This is BP's version of "cleaned up"
Video: More than a year after the BP disaster began, commercial fisherman Mike Roberts took a ride into the Barataria Bay with his video camera. See what he found.
We set out on watershed patrol with a specific mission: to gather water bottom sediment samples in specific areas of our Watershed.
Since the BP oil/dispersant disaster brought an ecological and potential human health crisis to our fishing grounds and coastal communities, we have asked our state and federal agencies, why are you allowing BP to sink the oil/dispersant to the water bottom and what will that do to the marine life that lives there?
What is it doing to turtles, dolphins, fish, crabs, shrimp, and other life that swims in it when it gets stirred up?

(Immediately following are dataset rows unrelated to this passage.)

(** * Desert-ranch simulation loop: player controller, hazards, spine effects
      and ambient animals.

    Shallow embedding of [src/game/ranch/*] (CowboyPlayer, Choya,
    BarrelCactus, Horse, Cow, Chicken, RanchGame).

    Numbers.  A JavaScript [number] is modelled as a real ([R]); the
    integer-valued counters of the program ([lives], [Date.now()]
    timestamps, mesh identities) are [Z] / [nat].  Rounding, infinities and
    NaN of IEEE doubles are outside the model.  The input devices are an
    explicit argument of the player's update; [Math.random()] and
    [Date.now()] are read, in program order, from the streams of a small
    state monad ([World.M]). *)

From Stdlib Require Import Reals Lra Lia ZArith List Bool.
From Stdlib Require String.
Import ListNotations.
Import String.StringSyntax.
Delimit Scope string_scope with string.

Open Scope R_scope.

(* ================================================================== *)
(** ** Numbers, [Math] and [THREE.Vector3] *)
(* ================================================================== *)

Module Num.
(** First occurrence of [needle] in [hay], which starts at offset [base];
    an empty needle is found at once (glibc and musl return the haystack). *)
Fixpoint find_bytes (hay needle : list Z) (base : Z) : option Z :=
  if starts_with needle hay then Some base
  else match hay with
       | [] => None
       | _ :: hay' => find_bytes hay' needle (base + 1)
       end.

(** [memmem(hay + off, cnt, needle, nlen)] with the needle in [nbuf]: the
    outer [None] is a needle read past the end of [nbuf], the inner one is
    [NULL].  A needle longer than the haystack is rejected before it is read.
    [cnt] is the length as the caller computes it: when it is negative the
    haystack ends before it starts and holds no window of the needle. *)
Definition memmem (buf : list Z) (off cnt : Z) (nbuf : list Z) (nlen : Z)
  : option (option Z) :=
  if nlen =? 0 then Some (Some off)
  else if cnt <? nlen then Some None
  else if nlen <=? Z.of_nat (length nbuf)
  then Some (find_bytes (mem_range buf off cnt) (take (Z.to_nat nlen) nbuf) off)
  else None.

(** ** The byte under the cursor: [qe_get_cursor_byte_position] *)

Inductive row_scan : Type :=
| RowAt (offset : Z)   (* the [for] loop ran to its end *)
| RowEof               (* [memchr] found no newline: [return st_size - 1] *)
| RowFault.            (* [memchr] was handed a range outside the mapping *)

(** The [for] loop over [cursor_y] rows.  The assignment
    [offset = s - &editor.page[offset]] keeps the distance from the old offset
    to the newline found. *)
Fixpoint skip_rows (rows : nat) (pg : list Z) (offset : Z) : row_scan :=
  match rows with
  | O => RowAt offset
  | S rows' =>
      let cnt := Z.of_nat (length pg) - offset in
      if range_ok pg offset cnt then
        match memchr pg offset NL cnt with
        | None => RowEof
        | Some s => skip_rows rows' pg (s - offset + 1)
        end
      else RowFault
  end.

Definition qe_get_cursor_byte_position (e : editor) : option Z :=
  match skip_rows (Z.to_nat (cursor_y e)) (page e) (page_offset e) with
  | RowFault => None
  | RowEof => Some (st_size e - 1)
  | RowAt offset =>
      let offset := offset + (page_offset_x e + cursor_x e) in
      Some (if offset >=? st_size e then st_size e - 1 else offset)
  end.

(** ** Search: [qe_search] *)

(** The bytes of [search_buf] that [memmem] is given as the needle. *)
Definition search_pattern (e : editor) : list Z :=
  take (Z.to_nat (search_len e)) (search_buf e).

(** [None]: the haystack begins before the mapping, or [memmem] reads past
    [search_buf].  The not-found sentinel is [-1].  From an offset beyond the
    size the length [st_size - offset] is negative; the haystack still ends
    at [page + st_size], so no window of a non-empty needle is compared and
    the result is [-1], while an empty needle is found at [offset] at once.
    The editor itself passes offsets from 0 to the size only. *)
Definition qe_search (e : editor) (offset : Z) : option Z :=
  if offset <? 0 then None
  else
    match memmem (page e) offset (st_size e - offset) (search_buf e) (search_len e) with
    | None => None
    | Some None => Some (-1)
    | Some (Some p) => Some p
    end.

(** ** Cursor movement: [qe_move_cursor_x], [qe_move_cursor_y] *)

Definition qe_move_cursor_x (t : terminal) (x : Z) (e : editor) : outcome :=
  let new_x := to_int32 (page_offset_x e + cursor_x e + x) in
  if new_x <? 0 then
    let e1 := set_page_offset_x 0 e in
    let e2 := set_cursor_x (if cursor_x e =? 0 then 0 else to_uint16 (width t - 1)) e1 in
    Done (set_dirty_cursor true (set_dirty true (qe_update_status_buffer e2)))
  else if new_x >=? width t then
    let e1 := set_page_offset_x (new_x - Z.rem new_x (width t)) e in
    let e2 := set_cursor_x (to_uint16 (Z.rem new_x (width t))) e1 in
    Done (set_dirty_cursor true (set_dirty true (qe_update_status_buffer e2)))
  else
    let moved := Done (set_dirty_cursor true (set_cursor_x (to_uint16 (cursor_x e + x)) e)) in
    if x >? 0 then
      match qe_get_cursor_byte_position e with
      | None => Crashed e
      | Some off =>
          match byte_at (page e) (to_size_t (to_size_t off + 1)) with
          | None => Crashed e
          | Some b => if b =? NL then Done e else moved
          end
      end
    else moved.

Definition qe_move_cursor_y (t : terminal) (y : Z) (e : editor) : outcome :=
  let new_y := to_int32 (cursor_y e + y) in
  if new_y <? 0 then
    if page_offset e =? 0 then Done e
    else
      bind (qe_move_window_y (to_int32 (Z.quot (- height t) 2)) e) (fun e1 =>
      Done (set_dirty_cursor true (set_dirty true
             (set_cursor_y (to_uint16 (height t - 2)) e1))))
  else if new_y >=? height t - 1 then
    bind (qe_move_window_y (to_int32 (Z.quot (height t) 2)) e) (fun e1 =>
    Done (set_dirty_cursor true (set_dirty true (set_cursor_y 0 e1))))
  else
    Done (set_dirty_cursor true (set_cursor_y (to_uint16 (cursor_y e + y)) e)).

(** ** Key dispatch: [qe_process_key] *)

Definition key (c : ascii) : Z := byte_of c.

(** The keys that scroll or move the cursor in Normal and in Insert mode;
    [hjkl] is accepted in Normal mode only. *)
Definition navigate (t : terminal) (hjkl : bool) (c : Z) (e : editor) : option outcome :=
  if (c =? PGDN) || (c =? CTRL (key "d")) then
    Some (qe_move_window_y (to_int32 (height t - 1)) e)
  else if (c =? PGUP) || (c =? CTRL (key "u")) then
    Some (qe_move_window_y (to_int32 (- (height t - 1))) e)
  else if (c =? ARROW_DOWN) || (hjkl && (c =? key "j")) then
    Some (qe_move_cursor_y t 1 e)
  else if (c =? ARROW_UP) || (hjkl && (c =? key "k")) then
    Some (qe_move_cursor_y t (-1) e)
  else if (c =? ARROW_LEFT) || (hjkl && (c =? key "h")) then
    Some (qe_move_cursor_x t (-1) e)
  else if (c =? ARROW_RIGHT) || (hjkl && (c =? key "l")) then
    Some (qe_move_cursor_x t 1 e)
  else if c =? CTRL (key "h") then
    Some (qe_move_window_x (to_int32 (Z.quot (- width t) 2)) e)
  else if c =? CTRL (key "l") then
    Some (qe_move_window_x (to_int32 (Z.quot (width t) 2)) e)
  else None.

Definition process_normal (t : terminal) (c : Z) (e : editor) : outcome :=
  if (c =? key "q") || (c =? CTRL (key "c")) then Exited e
  else if c =? key "i" then
    Done (if read_only e then e else set_mode MODE_INSERT e)
  else if c =? key "/" then
    Done (set_dirty true (set_search_len 0 (set_search_buf (<[0%nat := 0]> (search_buf e))
           (set_status_buffer (StatusSearch []) (set_mode MODE_SEARCH e)))))
  else if c =? key "r" then Done (set_dirty true e)
  else if c =? key "w" then Done (set_dirty true (set_wrap (negb (wrap e)) e))
  else match navigate t true c e with
       | Some o => o
       | None => Done e
       end.

(** The [default] case of Insert mode: overwrite the byte under the cursor
    ([msync] succeeds), then advance the cursor. *)
Definition insert_byte (t : terminal) (c : Z) (e : editor) : outcome :=
  match qe_get_cursor_byte_position e with
  | None => Crashed e
  | Some off =>
      match byte_store (page e) off c with
      | None => Crashed e
      | Some pg =>
          let e1 := set_page pg e in
          match byte_at pg (off + 1) with
          | None => Crashed e1
          | Some b =>
              bind
                (if b =? NL then
                   Done (set_dirty_cursor true
                          (set_cursor_y (to_uint16 (cursor_y e1 + 1))
                            (set_cursor_x 0 e1)))
                 else qe_move_cursor_x t 1 e1)
                (fun e2 => Done (set_dirty true e2))
          end
      end
  end.

Definition process_insert (t : terminal) (c : Z) (e : editor) : outcome :=
  if c =? CTRL (key "c") then Exited e
  else if c =? ESC then Done (set_mode MODE_NORMAL e)
  else match navigate t false c e with
       | Some o => o
       | None => insert_byte t c e
       end.

(** [while (addr > 0 && page[addr] != '\n') addr -= 1;  if (addr != 0) addr += 1;] *)
Fixpoint match_line_start (fuel : nat) (pg : list Z) (addr : Z) : scan :=
  match fuel with
  | O => Exhausted
  | S fuel' =>
      if addr >? 0 then
        match byte_at pg addr with
        | None => Fault addr
        | Some b =>
            if b =? NL then Land (addr + 1)
            else match_line_start fuel' pg (addr - 1)
        end
      else Land (if addr =? 0 then 0 else addr + 1)
  end.

(** [case ENTER] of Search mode. *)
Definition search_confirm (e : editor) : outcome :=
  let e1 := set_mode MODE_NORMAL e in
  match qe_get_cursor_byte_position e1 with
  | None => Crashed e1
  | Some off =>
      match qe_search e1 (off + 1) with
      | None => Crashed e1
      | Some actual_addr =>
          if actual_addr =? -1 then Done e1
          else
            match match_line_start (S (Z.to_nat actual_addr)) (page e1) actual_addr with
            | Land addr =>
                Done (set_dirty true
                       (set_page_offset_x (actual_addr - addr)
                         (set_page_offset addr e1)))
            | _ => Crashed e1
            end
      end
  end.

(** The C string held in a buffer, as [strncpy] copies it. *)
Fixpoint c_string (buf : list Z) : list Z :=
  match buf with
  | [] => []
  | b :: rest => if b =? 0 then [] else b :: c_string rest
  end.

(** One store into [search_buf]; an index outside [0, 64) is a write outside
    the array. *)
Definition store_search (idx v : Z) (e : editor) : outcome :=
  match byte_store (search_buf e) idx v with
  | None => Crashed e
  | Some sb => Done (set_search_buf sb e)
  end.

(** The [default] case of Search mode; [sizeof(editor.search_buf) - 1] is 63. *)
Definition search_type (c : Z) (e : editor) : outcome :=
  if search_len e >=? Z.of_nat (length (search_buf e)) - 1 then Done e
  else
    bind
      (if negb (c =? BACKSPACE) then
         bind (store_search (search_len e) c e) (fun e1 =>
         let e2 := set_search_len (to_size_t (search_len e1 + 1)) e1 in
         store_search (search_len e2) 0 e2)
       else
         let e1 := set_search_len (to_size_t (search_len e - 1)) e in
         let e2 := if search_len e1 =? 0 then set_search_len 0 e1 else e1 in
         store_search (search_len e2) 0 e2)
      (fun e3 =>
         Done (set_dirty true
                (set_status_buffer (StatusSearch (take 63 (c_string (search_buf e3)))) e3))).

Definition process_search (c : Z) (e : editor) : outcome :=
  if c =? CTRL (key "c") then Exited e
  else if c =? ESC then Done (set_mode MODE_NORMAL e)
  else if c =? ENTER then search_confirm e
  else search_type c e.

Definition qe_process_key (t : terminal) (c : Z) (e : editor) : outcome :=
  match mode e with
  | MODE_NORMAL => process_normal t c e
  | MODE_INSERT => process_insert t c e
  | MODE_SEARCH => process_search c e
  end.

Definition edit_mode_eqb (a b : edit_mode) : bool :=
  match a, b with
  | MODE_NORMAL, MODE_NORMAL | MODE_INSERT, MODE_INSERT | MODE_SEARCH, MODE_SEARCH => true
  | _, _ => false
  end.

(** One turn of the loop of [main] on key [c]: the key is processed, and the
    status line is refreshed when the mode changed to Normal or Insert. *)
Definition main_step (t : terminal) (c : Z) (e : editor) : outcome :=
  bind (qe_process_key t c e) (fun e1 =>
  if negb (edit_mode_eqb (mode e) (mode e1)) && negb (edit_mode_eqb (mode e1) MODE_SEARCH)
  then Done (set_dirty true (qe_update_status_buffer e1))
  else Done e1).

(** A run of the loop over a list of keys, stopping at the first exit or
    out-of-bounds access. *)
Fixpoint run_keys (t : terminal) (keys : list Z) (e : editor) : outcome :=
  match keys with
  | [] => Done e
  | c :: rest => bind (main_step t c e) (run_keys t rest)
  end.

(** ** Vocabulary of the properties *)

Definition is_newline (pg : list Z) (x : Z) : bool :=
  match byte_at pg x with Some b => b =? NL | None => false end.

Fixpoint count_newlines (pg : list Z) (a : Z) (n : nat) : Z :=
  match n with
  | O => 0
  | S n' => (if is_newline pg a then 1 else 0) + count_newlines pg (a + 1) n'
  end.
(** The observation [step] returns shows the nonce of the action, the
    repaired ordering (a permutation of the indices of the pool the step
    started with, also after a found block has replaced the pool), the bytes
    of the previous hash now stored, and [base_timestamp]. *)
Theorem step_observation self action urandom self' r :
  step self action urandom = Ok (self', r) ->
  obs_nonce (observation r) = a_nonce action /\
  obs_tx_order (observation r) = step_tx_order (num_txs self) (a_tx_order action) /\
  obs_tx_order (observation r) ≡ₚ py.range (num_txs self) /\
  current_tx_order self' = obs_tx_order (observation r) /\
  py.fromhex (previousblockhash self') = Ok (obs_previousblockhash (observation r)) /\
  obs_timestamp (observation r) = base_timestamp self /\
  obs_version (observation r) = version self /\
  obs_bits (observation r) = bits self.
Proof.
  intros Hstep.
  apply step_inv in Hstep
    as (tx_order & cb & full & hf & block_hash & h & Hasm & _ & _ & _ & _
          & Hobs & Hv & Hb & _ & _ & Hn & Hts & Hto & _).
  destruct (assemble_inv _ _ _ _ _ _ Hasm) as (Horder & _).
  unfold _get_obs in Hobs. bind_inv Hobs. apply Ok_inj in Hobs.
  rewrite <- Hobs.
  cbn [obs_nonce obs_tx_order obs_previousblockhash obs_timestamp obs_version obs_bits].
  rewrite Hn, Hto, Hts, Hv, Hb, Horder.
  repeat (split; [first [reflexivity | exact E]|]); try reflexivity.
  split.
  - unfold step_tx_order. rewrite fix_permutation_repair. apply repair_Permutation.
  - repeat (split; [first [reflexivity | exact E]|]); reflexivity.
Qed.

Lemma step_observation_witness :
  exists self' r,
    step examples.env0 examples.hit examples.draws = Ok (self', r) /\
    obs_nonce (observation r) = 494 /\
    length (obs_tx_order (observation r)) = 7%nat /\
    num_txs self' = 2.
Proof.
  pose proof step_found as E. unfold examples.found in E.
  match type of E with _ = Ok (?s, ?r) => exists s, r end.
  destruct (step_observation _ _ _ _ _ E) as (Hn & _).
  split; [exact E|]. split; [exact Hn|]. split; reflexivity.
Defined.

End StepContents.
(** * The Rokid open-voice speech session engine and its dispatcher

    A shallow embedding of [jni/speech/src/speech/speech_impl.cc]
    (class [SpeechImpl]), of the response loop and the event switch of
    [jni/main/VoiceService.cpp] and of [jni/main/EventTypes.h].

    The engine state is a record of the fields of [SpeechImpl]; every
    member function is a function on that record that also returns the
    actions it takes on the transport, the condition variables and the
    threads.  Threads are modelled by interleaving: a critical section of
    the source is one atomic step, and a run of the engine is a list of
    such steps.  A failed [assert] or a null dereference stops the run
    ([None]), and so does a call that does not return: [release] stays in
    the join of the sender thread for as long as that thread cannot leave
    its loop.

    The stream queue and the operation controller are declared in headers
    that are not among the sources; they are modelled from the
    specification, and every such definition says so. *)

From Stdlib Require Import ZArith List String Bool Lia.
Import ListNotations.
Local Open Scope string_scope.
Local Open Scope list_scope.
Local Open Scope Z_scope.

Set Implicit Arguments.

(** ** Enumerations of the speech library *)

(** [enum class SpeechStatus], the status of an operation. *)
Module SpeechStatus.
Inductive t := START | STREAMING | END | CANCELLED | ERROR.

Definition eqb (a b : t) : bool :=
  match a, b with
  | START, START | STREAMING, STREAMING | END, END
  | CANCELLED, CANCELLED | ERROR, ERROR => true
  | _, _ => false
  end.
End SpeechStatus.

(** [enum class SpeechReqType], the kind of a queued request. *)
Module SpeechReqType.
Inductive t := TEXT | VOICE_START | VOICE_END | VOICE_DATA | CANCELLED.
End SpeechReqType.

(** [rokid::open::ReqType], the type field of a wire message. *)
Module ReqType.
Inductive t := TEXT | START | VOICE | END.
End ReqType.

(** [SpeechResultType], the type of a poll result. *)
Inductive SpeechResultType :=
| SPEECH_RES_INTER
| SPEECH_RES_START
| SPEECH_RES_END
| SPEECH_RES_CANCELLED
| SPEECH_RES_ERROR.

(** Modelled from the spec: the enumerators' integer values are declared in
    a header that is not part of the sources.  The spec's section 4.4 reads
    the test [type >= SPEECH_RES_END] of [poll] as "END, CANCELLED, ERROR",
    which is the order of the table in [poptype_to_restype]. *)
Definition restype_code (t : SpeechResultType) : Z :=
  match t with
  | SPEECH_RES_INTER => 0
  | SPEECH_RES_START => 1
  | SPEECH_RES_END => 2
  | SPEECH_RES_CANCELLED => 3
  | SPEECH_RES_ERROR => 4
  end.

(** [res.type >= SPEECH_RES_END] *)
Definition is_terminal (t : SpeechResultType) : bool :=
  restype_code SPEECH_RES_END <=? restype_code t.

(** [SpeechError], the error of a poll result. *)
Inductive SpeechError :=
| SPEECH_SUCCESS
| SPEECH_UNAUTHENTICATED
| SPEECH_CONNECTION_EXCEED
| SPEECH_SERVER_RESOURCE_EXHASTED
| SPEECH_SERVER_BUSY
| SPEECH_SERVER_INTERNAL
| SPEECH_SERVICE_UNAVAILABLE
| SPEECH_SDK_CLOSED
| SPEECH_TIMEOUT
| SPEECH_UNKNOWN.

(** [ConnectionOpResult], what the transport answers to send and recv. *)
Inductive ConnectionOpResult :=
| CONN_SUCCESS
| CONN_NOT_AVAILABLE
| CONN_NOT_READY
| CONN_TIMEOUT
| CONN_BROKEN
| CONN_UNKNOWN.

(** ** The static helpers of speech_impl.cc *)

(** The table [_tps] of [poptype_to_restype]. *)
Definition poptype_tps : list SpeechResultType :=
  [ SPEECH_RES_INTER; SPEECH_RES_START; SPEECH_RES_END;
    SPEECH_RES_CANCELLED; SPEECH_RES_ERROR ].

(** [poptype_to_restype]: the table look-up; [None] is the failed
    [assert(type >= 0 && type < sizeof(_tps)/sizeof(SpeechResultType))]. *)
Definition poptype_to_restype (type : Z) : option SpeechResultType :=
  if (0 <=? type) && (type <? Z.of_nat (List.length poptype_tps))
  then nth_error poptype_tps (Z.to_nat type)
  else None.

(** The table [_tps] of [sqtype_to_reqtype]. *)
Definition sqtype_tps : list SpeechReqType.t :=
  [ SpeechReqType.VOICE_DATA; SpeechReqType.VOICE_START;
    SpeechReqType.VOICE_END; SpeechReqType.CANCELLED ].

(** [sqtype_to_reqtype], with its [assert] as [None]. *)
Definition sqtype_to_reqtype (type : Z) : option SpeechReqType.t :=
  if (0 <=? type) && (type <? Z.of_nat (List.length sqtype_tps))
  then nth_error sqtype_tps (Z.to_nat type)
  else None.
Lemma sort_by_posId_Permutation (h : Heap) (l : list ref) :
  sort_by_posId h l ≡ₚ l.
Proof.
  induction l as [| a rest IH]; simpl; [reflexivity |].
  now rewrite insert_by_posId_Permutation, IH.
Qed.

Lemma insert_by_posId_sorted (h : Heap) (a : ref) (l : list ref) :
  StronglySorted (fun n m => KNode.posId (h n) <= KNode.posId (h m)) l ->
  StronglySorted (fun n m => KNode.posId (h n) <= KNode.posId (h m))
                 (insert_by_posId h a l).
Proof.
  induction l as [| b rest IH]; intros Hsorted; simpl.
  - constructor; constructor.
  - apply StronglySorted_inv in Hsorted. destruct Hsorted as [Hrest Hb].
    destruct (Z.leb_spec (KNode.posId (h a) - KNode.posId (h b)) 0) as [Hle | Hgt].
    + constructor; [constructor; assumption |].
      constructor; [lia |].
      eapply Forall_impl; [exact Hb |]. simpl. intros m Hm. lia.
    + constructor; [apply IH; assumption |].
      rewrite insert_by_posId_Permutation.
      constructor; [lia | assumption].
Qed.

Lemma sort_by_posId_sorted (h : Heap) (l : list ref) :
  StronglySorted (fun n m => KNode.posId (h n) <= KNode.posId (h m))
                 (sort_by_posId h l).
Proof.
  induction l as [| a rest IH]; simpl.
  - constructor.
  - apply insert_by_posId_sorted, IH.
Qed.

Lemma length_sort_by_posId (h : Heap) (l : list ref) :
  length (sort_by_posId h l) = length l.
Proof. apply Permutation_length, sort_by_posId_Permutation. Qed.

(** Every layer contributes exactly one shape. *)
Lemma shapes_layers_loop (currentLayer : Z) (topY botY : float)
    (forbidden onlyLC : bool) (layers : list Layer.t) :
  forall (i : Z) (result : VNode),
    shapes (layers_loop currentLayer topY botY forbidden onlyLC i layers result)
    = (shapes result + length layers)%nat.
Proof.
  induction layers as [| layer rest IH]; intros i result; simpl.
  - lia.
  - rewrite IH. destruct (i =? currentLayer); simpl; lia.
Qed.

I would think agencies charged with protecting and sustaining these public trust resources would not only ask these questions, but have the answers long before allowing not only the spaying of dispersant, but leaving the oil/dispersant toxic mess on the water bottom. Yet, to date we still have not received answers to these two basic questions.
Hiding the oil/dispersant below the surface is not an acceptable alternative to real response and clean up.
Mike Roberts is a commercial fisherman in Barataria, Louisiana. He works with Louisiana Bayoukeeper and the Association of Family Fishermen, and is on the board of the Louisiana Shrimp Association.